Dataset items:
= Beginning of Section =
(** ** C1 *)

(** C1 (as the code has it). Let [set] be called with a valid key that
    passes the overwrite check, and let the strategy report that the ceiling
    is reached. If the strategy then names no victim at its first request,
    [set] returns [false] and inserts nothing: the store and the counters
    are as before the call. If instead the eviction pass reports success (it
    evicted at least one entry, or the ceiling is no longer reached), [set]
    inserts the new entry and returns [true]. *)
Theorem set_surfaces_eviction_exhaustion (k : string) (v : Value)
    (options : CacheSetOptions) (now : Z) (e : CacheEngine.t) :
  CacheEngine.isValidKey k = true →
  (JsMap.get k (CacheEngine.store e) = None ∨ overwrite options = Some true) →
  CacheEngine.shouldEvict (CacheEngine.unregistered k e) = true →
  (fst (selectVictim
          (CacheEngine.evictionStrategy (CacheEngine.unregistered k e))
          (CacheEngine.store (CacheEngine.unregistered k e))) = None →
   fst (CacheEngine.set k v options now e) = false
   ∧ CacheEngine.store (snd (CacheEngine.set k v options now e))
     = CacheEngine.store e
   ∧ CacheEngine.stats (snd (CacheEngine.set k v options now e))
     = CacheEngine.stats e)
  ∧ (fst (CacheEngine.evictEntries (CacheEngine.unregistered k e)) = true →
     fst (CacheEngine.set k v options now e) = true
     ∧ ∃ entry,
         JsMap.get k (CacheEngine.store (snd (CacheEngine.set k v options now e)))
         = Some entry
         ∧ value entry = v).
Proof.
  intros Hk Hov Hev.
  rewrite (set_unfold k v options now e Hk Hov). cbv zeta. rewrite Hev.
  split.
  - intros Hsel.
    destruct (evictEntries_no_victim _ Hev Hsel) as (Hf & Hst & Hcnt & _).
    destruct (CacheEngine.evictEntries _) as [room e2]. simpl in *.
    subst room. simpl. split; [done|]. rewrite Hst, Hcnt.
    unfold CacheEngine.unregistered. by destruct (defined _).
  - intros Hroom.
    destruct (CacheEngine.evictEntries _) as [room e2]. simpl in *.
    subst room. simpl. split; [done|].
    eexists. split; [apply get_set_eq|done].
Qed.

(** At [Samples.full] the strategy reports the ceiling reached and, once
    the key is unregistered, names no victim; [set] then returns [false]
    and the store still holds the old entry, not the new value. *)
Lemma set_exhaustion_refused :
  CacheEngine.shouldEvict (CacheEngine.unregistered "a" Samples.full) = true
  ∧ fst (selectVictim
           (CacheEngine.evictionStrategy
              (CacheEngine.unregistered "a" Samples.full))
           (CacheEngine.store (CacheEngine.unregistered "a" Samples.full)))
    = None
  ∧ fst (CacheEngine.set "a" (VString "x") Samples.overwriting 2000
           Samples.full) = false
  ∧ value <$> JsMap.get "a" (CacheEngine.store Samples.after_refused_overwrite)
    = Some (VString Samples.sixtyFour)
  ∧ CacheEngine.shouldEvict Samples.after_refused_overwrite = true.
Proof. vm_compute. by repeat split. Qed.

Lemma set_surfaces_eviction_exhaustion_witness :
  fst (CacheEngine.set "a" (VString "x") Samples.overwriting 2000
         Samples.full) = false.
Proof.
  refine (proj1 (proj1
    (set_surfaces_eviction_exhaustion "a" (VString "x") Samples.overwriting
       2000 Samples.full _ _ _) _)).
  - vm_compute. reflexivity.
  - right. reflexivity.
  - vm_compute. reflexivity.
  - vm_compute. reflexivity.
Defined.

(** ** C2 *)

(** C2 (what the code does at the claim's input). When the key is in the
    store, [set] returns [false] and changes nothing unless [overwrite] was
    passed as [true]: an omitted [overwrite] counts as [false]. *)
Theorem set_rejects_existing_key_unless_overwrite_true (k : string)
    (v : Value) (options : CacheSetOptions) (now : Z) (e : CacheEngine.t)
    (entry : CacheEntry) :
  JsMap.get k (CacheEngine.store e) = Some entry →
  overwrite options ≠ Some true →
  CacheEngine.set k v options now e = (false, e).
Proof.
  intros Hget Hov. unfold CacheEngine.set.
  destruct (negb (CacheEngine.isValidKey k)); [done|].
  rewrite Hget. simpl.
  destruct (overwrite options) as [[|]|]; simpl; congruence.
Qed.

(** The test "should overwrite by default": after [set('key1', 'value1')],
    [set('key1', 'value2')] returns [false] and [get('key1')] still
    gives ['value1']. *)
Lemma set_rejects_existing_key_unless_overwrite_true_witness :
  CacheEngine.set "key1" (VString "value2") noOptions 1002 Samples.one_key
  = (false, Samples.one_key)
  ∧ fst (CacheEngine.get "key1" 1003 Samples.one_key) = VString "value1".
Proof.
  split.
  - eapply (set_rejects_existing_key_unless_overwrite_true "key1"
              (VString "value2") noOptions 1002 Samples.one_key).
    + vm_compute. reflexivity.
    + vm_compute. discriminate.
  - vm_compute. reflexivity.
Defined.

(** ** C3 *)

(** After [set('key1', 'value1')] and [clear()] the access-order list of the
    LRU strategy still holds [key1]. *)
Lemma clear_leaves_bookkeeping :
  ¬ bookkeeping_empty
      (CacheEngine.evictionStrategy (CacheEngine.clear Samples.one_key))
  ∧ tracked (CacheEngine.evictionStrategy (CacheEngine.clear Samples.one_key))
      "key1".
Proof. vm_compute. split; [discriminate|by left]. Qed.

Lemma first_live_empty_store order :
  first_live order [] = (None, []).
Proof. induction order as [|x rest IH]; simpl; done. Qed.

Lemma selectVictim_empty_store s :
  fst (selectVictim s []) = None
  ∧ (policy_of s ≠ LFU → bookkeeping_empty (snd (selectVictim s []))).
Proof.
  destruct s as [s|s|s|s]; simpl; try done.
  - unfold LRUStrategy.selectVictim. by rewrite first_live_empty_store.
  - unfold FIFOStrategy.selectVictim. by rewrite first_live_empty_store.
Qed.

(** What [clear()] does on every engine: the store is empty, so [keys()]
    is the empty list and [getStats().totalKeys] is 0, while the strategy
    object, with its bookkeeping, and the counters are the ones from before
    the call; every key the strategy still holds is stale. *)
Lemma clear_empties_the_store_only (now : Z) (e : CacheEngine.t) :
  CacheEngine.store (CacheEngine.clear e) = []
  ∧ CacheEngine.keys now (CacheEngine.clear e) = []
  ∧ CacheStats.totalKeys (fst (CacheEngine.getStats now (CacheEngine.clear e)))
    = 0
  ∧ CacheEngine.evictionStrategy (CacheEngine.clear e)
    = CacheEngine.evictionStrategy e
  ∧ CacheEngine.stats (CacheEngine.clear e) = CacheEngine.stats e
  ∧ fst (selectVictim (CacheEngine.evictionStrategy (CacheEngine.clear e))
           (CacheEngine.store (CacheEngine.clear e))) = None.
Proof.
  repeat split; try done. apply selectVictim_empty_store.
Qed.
= End of Section =
Return exactly the lines from the beginning of the data above through the one containing "CacheEngine.shouldEvict (CacheEngine.unregistered k", please. Include both end lines and add nothing else.

◆ **Output**:
(** ** C1 *)

(** C1 (as the code has it). Let [set] be called with a valid key that
    passes the overwrite check, and let the strategy report that the ceiling
    is reached. If the strategy then names no victim at its first request,
    [set] returns [false] and inserts nothing: the store and the counters
    are as before the call. If instead the eviction pass reports success (it
    evicted at least one entry, or the ceiling is no longer reached), [set]
    inserts the new entry and returns [true]. *)
Theorem set_surfaces_eviction_exhaustion (k : string) (v : Value)
    (options : CacheSetOptions) (now : Z) (e : CacheEngine.t) :
  CacheEngine.isValidKey k = true →
  (JsMap.get k (CacheEngine.store e) = None ∨ overwrite options = Some true) →
  CacheEngine.shouldEvict (CacheEngine.unregistered k e) = true →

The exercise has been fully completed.